* [ABOUT THIS TASK]: Going down the data below, set down exactly the line with "(disks, Err e) => io_ret" and each line after it through the line with "(** What is"; no other lines.

[LISTED RECORDS Boundary: Start]

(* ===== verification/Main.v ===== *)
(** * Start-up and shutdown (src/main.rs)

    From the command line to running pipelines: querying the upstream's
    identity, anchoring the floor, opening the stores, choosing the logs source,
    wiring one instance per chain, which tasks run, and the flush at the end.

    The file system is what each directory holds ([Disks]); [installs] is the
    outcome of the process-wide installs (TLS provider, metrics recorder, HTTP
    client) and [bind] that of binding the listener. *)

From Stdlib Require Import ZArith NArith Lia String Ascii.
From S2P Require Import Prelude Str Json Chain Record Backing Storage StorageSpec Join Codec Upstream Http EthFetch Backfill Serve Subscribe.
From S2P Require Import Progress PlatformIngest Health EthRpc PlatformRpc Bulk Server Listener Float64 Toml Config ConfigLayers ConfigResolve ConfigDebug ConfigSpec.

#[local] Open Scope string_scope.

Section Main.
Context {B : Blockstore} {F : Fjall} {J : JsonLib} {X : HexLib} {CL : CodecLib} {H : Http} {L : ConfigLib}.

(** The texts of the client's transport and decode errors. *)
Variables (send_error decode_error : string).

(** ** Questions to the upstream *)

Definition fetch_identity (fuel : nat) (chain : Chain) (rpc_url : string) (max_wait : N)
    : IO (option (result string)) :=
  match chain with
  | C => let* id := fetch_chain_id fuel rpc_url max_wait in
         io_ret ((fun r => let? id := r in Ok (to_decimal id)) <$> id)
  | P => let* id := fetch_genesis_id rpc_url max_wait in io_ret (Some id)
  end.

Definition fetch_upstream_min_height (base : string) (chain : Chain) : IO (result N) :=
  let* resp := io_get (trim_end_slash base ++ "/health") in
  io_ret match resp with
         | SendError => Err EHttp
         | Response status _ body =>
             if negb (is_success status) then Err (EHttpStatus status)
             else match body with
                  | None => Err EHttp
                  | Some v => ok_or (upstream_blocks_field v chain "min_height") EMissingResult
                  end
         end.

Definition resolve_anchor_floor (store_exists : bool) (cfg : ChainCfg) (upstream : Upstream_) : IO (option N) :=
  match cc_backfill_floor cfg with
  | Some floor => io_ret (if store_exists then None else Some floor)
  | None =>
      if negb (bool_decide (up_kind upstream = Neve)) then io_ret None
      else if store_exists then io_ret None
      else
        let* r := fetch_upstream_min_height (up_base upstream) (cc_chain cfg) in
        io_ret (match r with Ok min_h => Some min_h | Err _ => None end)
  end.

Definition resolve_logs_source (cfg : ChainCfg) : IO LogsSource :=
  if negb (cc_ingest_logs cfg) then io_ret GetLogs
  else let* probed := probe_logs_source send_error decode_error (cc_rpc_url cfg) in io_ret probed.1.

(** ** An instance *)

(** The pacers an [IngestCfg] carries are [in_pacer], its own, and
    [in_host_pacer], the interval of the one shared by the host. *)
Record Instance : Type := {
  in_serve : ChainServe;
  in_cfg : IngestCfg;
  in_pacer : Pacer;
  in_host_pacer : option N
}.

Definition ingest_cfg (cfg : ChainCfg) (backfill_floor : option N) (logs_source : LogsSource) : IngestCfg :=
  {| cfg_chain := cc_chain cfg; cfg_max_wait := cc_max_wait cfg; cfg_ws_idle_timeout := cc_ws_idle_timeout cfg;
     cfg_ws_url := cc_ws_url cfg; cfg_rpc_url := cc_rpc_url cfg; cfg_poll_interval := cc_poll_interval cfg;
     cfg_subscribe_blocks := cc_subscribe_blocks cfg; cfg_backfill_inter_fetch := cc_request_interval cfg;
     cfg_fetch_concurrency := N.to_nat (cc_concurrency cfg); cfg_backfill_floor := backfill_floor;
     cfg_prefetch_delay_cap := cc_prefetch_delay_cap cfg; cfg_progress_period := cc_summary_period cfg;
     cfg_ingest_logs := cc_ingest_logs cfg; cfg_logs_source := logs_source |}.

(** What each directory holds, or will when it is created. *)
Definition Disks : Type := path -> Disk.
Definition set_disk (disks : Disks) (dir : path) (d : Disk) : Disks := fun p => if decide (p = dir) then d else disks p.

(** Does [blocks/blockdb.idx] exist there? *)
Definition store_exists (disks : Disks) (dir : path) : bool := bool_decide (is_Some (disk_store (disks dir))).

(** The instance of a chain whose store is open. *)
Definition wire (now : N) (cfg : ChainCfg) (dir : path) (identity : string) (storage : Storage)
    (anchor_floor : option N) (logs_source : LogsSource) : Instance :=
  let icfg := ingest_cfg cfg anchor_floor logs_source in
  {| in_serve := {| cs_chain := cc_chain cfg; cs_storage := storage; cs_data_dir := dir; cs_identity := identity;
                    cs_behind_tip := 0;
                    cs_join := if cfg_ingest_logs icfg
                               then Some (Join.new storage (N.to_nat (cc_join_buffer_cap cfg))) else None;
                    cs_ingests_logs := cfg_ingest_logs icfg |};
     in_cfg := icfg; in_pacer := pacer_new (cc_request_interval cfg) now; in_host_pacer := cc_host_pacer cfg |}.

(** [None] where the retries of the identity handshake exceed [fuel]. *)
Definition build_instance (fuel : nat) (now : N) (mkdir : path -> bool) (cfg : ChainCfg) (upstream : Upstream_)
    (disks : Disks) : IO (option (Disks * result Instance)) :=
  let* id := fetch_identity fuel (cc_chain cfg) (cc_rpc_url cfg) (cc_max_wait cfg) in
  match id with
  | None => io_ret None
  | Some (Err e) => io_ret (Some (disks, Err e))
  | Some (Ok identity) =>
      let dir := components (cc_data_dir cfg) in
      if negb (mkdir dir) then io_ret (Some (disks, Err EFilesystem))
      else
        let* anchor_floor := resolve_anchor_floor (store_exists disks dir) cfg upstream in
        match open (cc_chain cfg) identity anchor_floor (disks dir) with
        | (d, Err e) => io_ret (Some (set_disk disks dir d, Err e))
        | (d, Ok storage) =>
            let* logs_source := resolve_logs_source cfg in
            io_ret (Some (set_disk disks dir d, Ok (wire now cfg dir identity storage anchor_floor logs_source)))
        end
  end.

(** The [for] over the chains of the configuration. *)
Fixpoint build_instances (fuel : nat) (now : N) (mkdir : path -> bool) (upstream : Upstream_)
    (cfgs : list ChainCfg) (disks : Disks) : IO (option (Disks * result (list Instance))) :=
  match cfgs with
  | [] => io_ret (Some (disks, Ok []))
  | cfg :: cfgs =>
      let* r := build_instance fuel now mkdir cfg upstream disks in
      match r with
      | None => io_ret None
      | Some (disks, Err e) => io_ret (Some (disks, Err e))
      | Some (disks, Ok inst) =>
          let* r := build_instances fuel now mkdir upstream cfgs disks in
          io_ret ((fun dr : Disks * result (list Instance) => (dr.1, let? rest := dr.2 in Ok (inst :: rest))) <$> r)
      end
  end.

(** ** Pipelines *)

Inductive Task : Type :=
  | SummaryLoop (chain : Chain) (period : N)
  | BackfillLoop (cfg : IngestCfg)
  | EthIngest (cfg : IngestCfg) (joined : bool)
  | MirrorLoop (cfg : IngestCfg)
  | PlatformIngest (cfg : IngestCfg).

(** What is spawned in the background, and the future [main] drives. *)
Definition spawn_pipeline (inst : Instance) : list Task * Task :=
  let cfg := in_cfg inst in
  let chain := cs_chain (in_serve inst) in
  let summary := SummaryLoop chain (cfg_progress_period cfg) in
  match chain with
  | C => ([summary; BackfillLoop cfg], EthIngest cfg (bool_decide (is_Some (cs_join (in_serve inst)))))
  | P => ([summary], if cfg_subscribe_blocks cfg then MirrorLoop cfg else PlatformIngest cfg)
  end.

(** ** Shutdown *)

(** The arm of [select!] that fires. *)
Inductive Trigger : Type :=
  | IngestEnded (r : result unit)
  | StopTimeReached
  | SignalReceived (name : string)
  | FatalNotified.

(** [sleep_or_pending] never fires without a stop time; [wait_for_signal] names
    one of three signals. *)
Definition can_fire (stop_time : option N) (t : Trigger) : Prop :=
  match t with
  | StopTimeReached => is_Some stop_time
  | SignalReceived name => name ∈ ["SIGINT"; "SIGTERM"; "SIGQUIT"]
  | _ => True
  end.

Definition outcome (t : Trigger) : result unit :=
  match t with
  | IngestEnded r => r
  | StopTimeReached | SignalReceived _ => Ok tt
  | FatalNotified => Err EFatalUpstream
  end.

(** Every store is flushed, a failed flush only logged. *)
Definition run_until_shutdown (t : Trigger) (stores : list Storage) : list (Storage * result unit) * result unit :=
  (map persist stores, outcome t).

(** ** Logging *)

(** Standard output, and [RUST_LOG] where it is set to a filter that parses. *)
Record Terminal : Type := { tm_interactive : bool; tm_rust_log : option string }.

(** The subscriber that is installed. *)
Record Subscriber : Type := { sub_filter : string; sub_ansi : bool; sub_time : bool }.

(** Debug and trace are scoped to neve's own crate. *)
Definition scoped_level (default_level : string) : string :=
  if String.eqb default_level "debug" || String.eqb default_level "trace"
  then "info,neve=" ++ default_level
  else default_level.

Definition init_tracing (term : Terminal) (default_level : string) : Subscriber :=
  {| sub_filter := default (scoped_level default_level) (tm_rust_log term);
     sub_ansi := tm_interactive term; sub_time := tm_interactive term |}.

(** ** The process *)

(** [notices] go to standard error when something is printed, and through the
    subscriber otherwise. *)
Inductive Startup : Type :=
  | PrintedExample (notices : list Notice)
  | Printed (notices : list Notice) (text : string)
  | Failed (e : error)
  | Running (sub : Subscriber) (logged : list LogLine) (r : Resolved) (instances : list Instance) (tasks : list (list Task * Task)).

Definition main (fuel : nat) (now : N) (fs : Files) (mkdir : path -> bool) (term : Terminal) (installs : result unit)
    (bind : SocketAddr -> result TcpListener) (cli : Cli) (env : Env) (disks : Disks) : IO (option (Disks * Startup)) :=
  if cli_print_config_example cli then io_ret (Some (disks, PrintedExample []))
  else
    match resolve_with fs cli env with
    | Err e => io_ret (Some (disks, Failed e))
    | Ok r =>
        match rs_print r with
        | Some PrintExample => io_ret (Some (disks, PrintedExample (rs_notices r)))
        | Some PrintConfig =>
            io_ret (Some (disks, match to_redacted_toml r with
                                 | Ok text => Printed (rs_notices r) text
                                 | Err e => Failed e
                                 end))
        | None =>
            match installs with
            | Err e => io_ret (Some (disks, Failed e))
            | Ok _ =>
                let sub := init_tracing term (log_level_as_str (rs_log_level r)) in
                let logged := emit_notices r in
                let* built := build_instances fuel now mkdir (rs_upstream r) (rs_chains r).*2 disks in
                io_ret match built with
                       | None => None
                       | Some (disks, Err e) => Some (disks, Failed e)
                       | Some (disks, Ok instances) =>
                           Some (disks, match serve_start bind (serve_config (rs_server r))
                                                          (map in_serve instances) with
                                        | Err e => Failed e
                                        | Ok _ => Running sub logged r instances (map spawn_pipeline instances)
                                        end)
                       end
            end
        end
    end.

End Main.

[LISTED RECORDS Boundary: End]

* [EXERCISE RESPONSE]:
      | Some (disks, Err e) => io_ret (Some (disks, Err e))
      | Some (disks, Ok inst) =>
          let* r := build_instances fuel now mkdir upstream cfgs disks in
          io_ret ((fun dr : Disks * result (list Instance) => (dr.1, let? rest := dr.2 in Ok (inst :: rest))) <$> r)
      end
  end.

(** ** Pipelines *)

Inductive Task : Type :=
  | SummaryLoop (chain : Chain) (period : N)
  | BackfillLoop (cfg : IngestCfg)
  | EthIngest (cfg : IngestCfg) (joined : bool)
  | MirrorLoop (cfg : IngestCfg)
  | PlatformIngest (cfg : IngestCfg).

(** What is spawned in the background, and the future [main] drives. *)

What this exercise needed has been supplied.